Hadoop file system – Limitations
Here we are going to learn about the limitations of the Hadoop file system. Network File system is the oldest and the most commonly used distributed file system and was designed for the general class of applications. But in case of Hadoop only specific kind of applications can make use of it. It is known that Hadoop has been created to address the limitations of the distributed file system, where it can store the large amount of data, offers failure protection and provides fast access. But it should be known that the benefits that come with Hadoop come at some cost.
So, Hadoop does have some limitations, which is why it is suitable only for specific kind of applications. So here we are going to discuss these limitations of Hadoop including topics concerning random reads, updates and lost of performance. Now Hadoop is designed for applications that require random reads; so if a file has four parts the file would like to read all the parts one-by-one going from 1 to 4 till the end. Random seek is where you want to go to a specific location in the file; this is something that isn’t possible with Hadoop. Hence, Hadoop is designed for non-real-time batch processing of data.

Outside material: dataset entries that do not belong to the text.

(** * The experiences data-access layer ([src/lib/data/index.ts])

    A shallow embedding of the record mapper, the local fallback store, the
    remote accessors and the stateful manager, followed by the properties
    that the specification states about them.

    JavaScript values are a tree type; numbers are IEEE binary64 floats.
    Effects (remote requests, [localStorage], console, toasts, React state)
    are threaded through an explicit [World]; exceptions are completions.
    Everything the module imports from outside ([supabase], [JSON],
    [Number] on strings, the printing of numbers, [./categories],
    [./experiences]) is a field of a
    [Host] record, the way a test would inject it. *)

From Stdlib Require Import PrimFloat.
From stdpp Require Import base option list strings pretty gmap.

Local Open Scope string_scope.

(** ** JavaScript values *)

#[local] Set Warnings "-register-all".

Inductive JsVal : Type :=
  | VUndefined
  | VNull
  | VBool (b : bool)
  | VNum (x : float)
  | VStr (s : string)
  | VArr (elems : list JsVal)
  | VObj (props : list (string * JsVal)).

(** What a [throw] carries: an instance of [Error] (TypeError, SyntaxError,
    DOMException, ...) or any other value, such as the [error] member of a
    remote response. *)
Inductive Exn : Type :=
  | NativeError (name message : string)
  | ThrownValue (v : JsVal).

Inductive Completion (A : Type) : Type :=
  | Normal (a : A)
  | Throw (e : Exn).
Arguments Normal {A} a.
Arguments Throw {A} e.

#[global] Instance completion_ret : MRet Completion := @Normal.
#[global] Instance completion_bind : MBind Completion :=
  λ A B f c, match c with Normal a => f a | Throw e => Throw e end.
#[global] Instance completion_fmap : FMap Completion :=
  λ A B f c, match c with Normal a => Normal (f a) | Throw e => Throw e end.

Definition TypeError (message : string) : Exn := NativeError "TypeError" message.

(** [ToBoolean]: the falsy values are undefined, null, false, 0, -0, NaN
    and the empty string. *)
Definition ToBoolean (v : JsVal) : bool :=
  match v with
  | VUndefined | VNull => false
  | VBool b => b
  | VNum x => negb (PrimFloat.is_zero x || PrimFloat.is_nan x)
  | VStr s => negb (String.eqb s "")
  | VArr _ | VObj _ => true
  end.

(** [a || b] *)
Definition js_or (a b : JsVal) : JsVal := if ToBoolean a then a else b.

Definition is_undefined (v : JsVal) : bool :=
  match v with VUndefined => true | _ => false end.

Definition is_nullish (v : JsVal) : bool :=
  match v with VUndefined | VNull => true | _ => false end.

Definition isArray (v : JsVal) : bool :=
  match v with VArr _ => true | _ => false end.

Definition is_boolean (v : JsVal) : bool :=
  match v with VBool _ => true | _ => false end.

(** [v === s] for a string [s] *)
Definition strict_eq_str (v : JsVal) (s : string) : bool :=
  match v with VStr t => String.eqb t s | _ => false end.

(** Own properties are kept in insertion order.  When a key is bound more
    than once the last binding is the property, as in an object literal or
    a JSON text that repeats a key. *)
Fixpoint own (k : string) (ps : list (string * JsVal)) : option JsVal :=
  match ps with
  | [] => None
  | (k', v) :: ps' =>
      match own k ps' with
      | Some v' => Some v'
      | None => if String.eqb k' k then Some v else None
      end
  end.

(** [o[k] = v] on the property list: an existing key keeps its place, a
    new key goes last. *)
Definition put (k : string) (v : JsVal) (ps : list (string * JsVal))
  : list (string * JsVal) :=
  match own k ps with
  | Some _ => map (λ kv, if String.eqb kv.1 k then (k, v) else kv) ps
  | None => ps ++ [(k, v)]
  end.

(** [v.k] for the data field names this module reads (none of them is an
    index, [length] or a member of a built-in prototype).  [prop] is the
    value read from a value that is neither undefined nor null: a missing
    property, or any property of a primitive or an array, is undefined.
    Reading a property of undefined or null throws. *)
Definition prop (v : JsVal) (k : string) : JsVal :=
  match v with
  | VObj ps => default VUndefined (own k ps)
  | _ => VUndefined
  end.

Definition get (v : JsVal) (k : string) : Completion JsVal :=
  if is_nullish v
  then Throw (TypeError ("Cannot read properties of nullish (reading '" ++ k ++ "')"))
  else Normal (prop v k).

(** The own enumerable properties copied by an object spread [{...v}]. *)
Definition indexed (l : list JsVal) : list (string * JsVal) :=
  imap (λ i x, (pretty i, x)) l.

Fixpoint chars (s : string) : list JsVal :=
  match s with
  | EmptyString => []
  | String c s' => VStr (String c EmptyString) :: chars s'
  end.

Definition spread_props (v : JsVal) : list (string * JsVal) :=
  match v with
  | VObj ps => ps
  | VArr l => indexed l
  | VStr s => indexed (chars s)
  | _ => []
  end.

(** [{...a, ...b}] *)
Definition assign (target src : list (string * JsVal)) : list (string * JsVal) :=
  fold_left (λ acc kv, put kv.1 kv.2 acc) src target.

Definition spread2 (a b : JsVal) : JsVal :=
  VObj (assign (assign [] (spread_props a)) (spread_props b)).

(** Array methods with a callback that may throw.  The receiver must be an
    array: no other value of this model carries a callable [map], [filter]
    or [find]. *)
Fixpoint mapM_c {A B} (f : A → Completion B) (l : list A) : Completion (list B) :=
  match l with
  | [] => Normal []
  | x :: l' => y ← f x; ys ← mapM_c f l'; Normal (y :: ys)
  end.

Fixpoint filterM_c {A} (f : A → Completion bool) (l : list A) : Completion (list A) :=
  match l with
  | [] => Normal []
  | x :: l' => b ← f x; ys ← filterM_c f l'; Normal (if (b : bool) then x :: ys else ys)
  end.

Fixpoint findM_c {A} (f : A → Completion bool) (l : list A) : Completion (option A) :=
  match l with
  | [] => Normal None
  | x :: l' => b ← f x; if (b : bool) then Normal (Some x) else findM_c f l'
  end.

Definition not_a_function (v : JsVal) (method : string) : Exn :=
  if is_nullish v
  then TypeError ("Cannot read properties of nullish (reading '" ++ method ++ "')")
  else TypeError (method ++ " is not a function").

Definition js_map (f : JsVal → Completion JsVal) (v : JsVal) : Completion JsVal :=
  match v with
  | VArr l => VArr <$> mapM_c f l
  | _ => Throw (not_a_function v "map")
  end.

Definition js_filter (f : JsVal → Completion bool) (v : JsVal) : Completion JsVal :=
  match v with
  | VArr l => VArr <$> filterM_c f l
  | _ => Throw (not_a_function v "filter")
  end.
(** * Cloud Resource Tag Auditor: model of [auditor.go] and of the CLI driver

    The development embeds the auditor in Gallina and checks the
    properties the specification states about it.

    - Go strings are byte strings: [string].
    - A Go [error] is modelled by its message; [fmt.Errorf("...: %w", err)]
      is the concatenation of the prefix and the wrapped message.
    - The AWS clients are external: an [Auditor] is the table of the answers
      its four clients give, so every SDK call is taken to return.  Pointers
      returned by the SDK ([*tag.Key], [*instance.InstanceId], ...) are
      taken to be non-nil.
    - Goroutines and unbuffered channels are modelled by an interleaving
      step relation ([step]): a producer is the sequence of API calls and
      channel sends it still has to perform, and a send happens only as a
      rendezvous with the collecting [select] loop. *)

From stdpp Require Import gmap strings list fin_maps relations sorting.

Set Warnings "-register-all".

(** ** Go values *)

Definition error := string.

(** A call of the Go SDK returns [(value, err)]. *)
Inductive result (T : Type) :=
| Ok (v : T)
| Err (e : error).
Arguments Ok {T} v.
Arguments Err {T} e.

(** A slice is [nil] or has a backing array; [len], [range] and [append]
    do not tell the two apart, [encoding/json] does. *)
Inductive slice (A : Type) :=
| SliceNil
| Slice (l : list A).
Arguments SliceNil {A}.
Arguments Slice {A} l.

Definition elems {A} (s : slice A) : list A :=
  match s with
  | SliceNil => []
  | Slice l => l
  end.

(** [make([]T, 0)] *)
Definition make_slice {A} : slice A := Slice [].

(** [append(s, x)]: the result always has a backing array. *)
Definition append {A} (s : slice A) (x : A) : slice A := Slice (elems s ++ [x]).

(** A [map[string]string] held in a struct field is [nil] or allocated. *)
Inductive gomap :=
| MapNil
| Map (m : gmap string string).

Definition entries (m : gomap) : gmap string string :=
  match m with
  | MapNil => ∅
  | Map g => g
  end.

Definition nl : string := String (Ascii.ascii_of_nat 10) EmptyString.
Definition cr : string := String (Ascii.ascii_of_nat 13) EmptyString.
Definition dquote : string := String (Ascii.ascii_of_nat 34) EmptyString.

(** [strings.ToLower].  The model works byte by byte and is exact on ASCII
    input.  On other input Go rewrites whole runes, but the only runes it
    maps to an ASCII letter are U+212A (to k) and U+0130 (to i), and neither
    letter occurs in a service name: the [switch] of [AuditResources]
    selects the same case in Go and in the model. *)
Definition toLowerByte (c : Ascii.ascii) : Ascii.ascii :=
  let n := Ascii.nat_of_ascii c in
  if (65 <=? n)%nat && (n <=? 90)%nat then Ascii.ascii_of_nat (n + 32) else c.

Fixpoint ToLower (s : string) : string :=
  match s with
  | EmptyString => EmptyString
  | String c s' => String (toLowerByte c) (ToLower s')
  end.

(** ** Data model *)

Record ResourceInfo := {
  ServiceName : string;
  ResourceID : string;
  ResourceType : string;
  Tags : gomap;
  MissingTags : slice string
}.

Record AuditReport := { Resources : slice ResourceInfo }.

Since Hadoop is designed for streaming reads caching of data isn’t provided. For your information, caching of data is provided which means that when you want to read data another time, it can be read very fast from the cache. This caching isn’t possible because you get faster access to the data directly by doing the sequential read; hence caching isn’t available through Hadoop.
Another characteristic that should be there in the application is: it will write the data and then it will read the data several times. It will not be updating the data that it has written; hence updating data written to closed files is not available. However, you have to know that in update 0.19 appending will be supported for those files that aren’t closed. But for those files that have been closed, updating isn’t possible.
In case of Hadoop we aren’t talking about one computer; in this scenario we usually have a large number of computers and hardware failures are unavoidable; sometime one computer will fail and sometimes the entire rack can fail too. Hadoop gives excellent protection against hardware failure; however the performance will go down proportionate to the number of computers that are down. In the big picture, it doesn’t really matter and it is not generally noticeable since if you have 100 computers and in them if 3 fail then 97 are still working. So the proportionate loss of performance isn’t that noticeable. However, the way Hadoop works there is the loss in performance. Now this loss of performance through hardware failures is something that is managed through replication strategy.
Hence, these are some of the most commonly encountered limitations in Hadoop. In this article it generally refers to the Hadoop file system.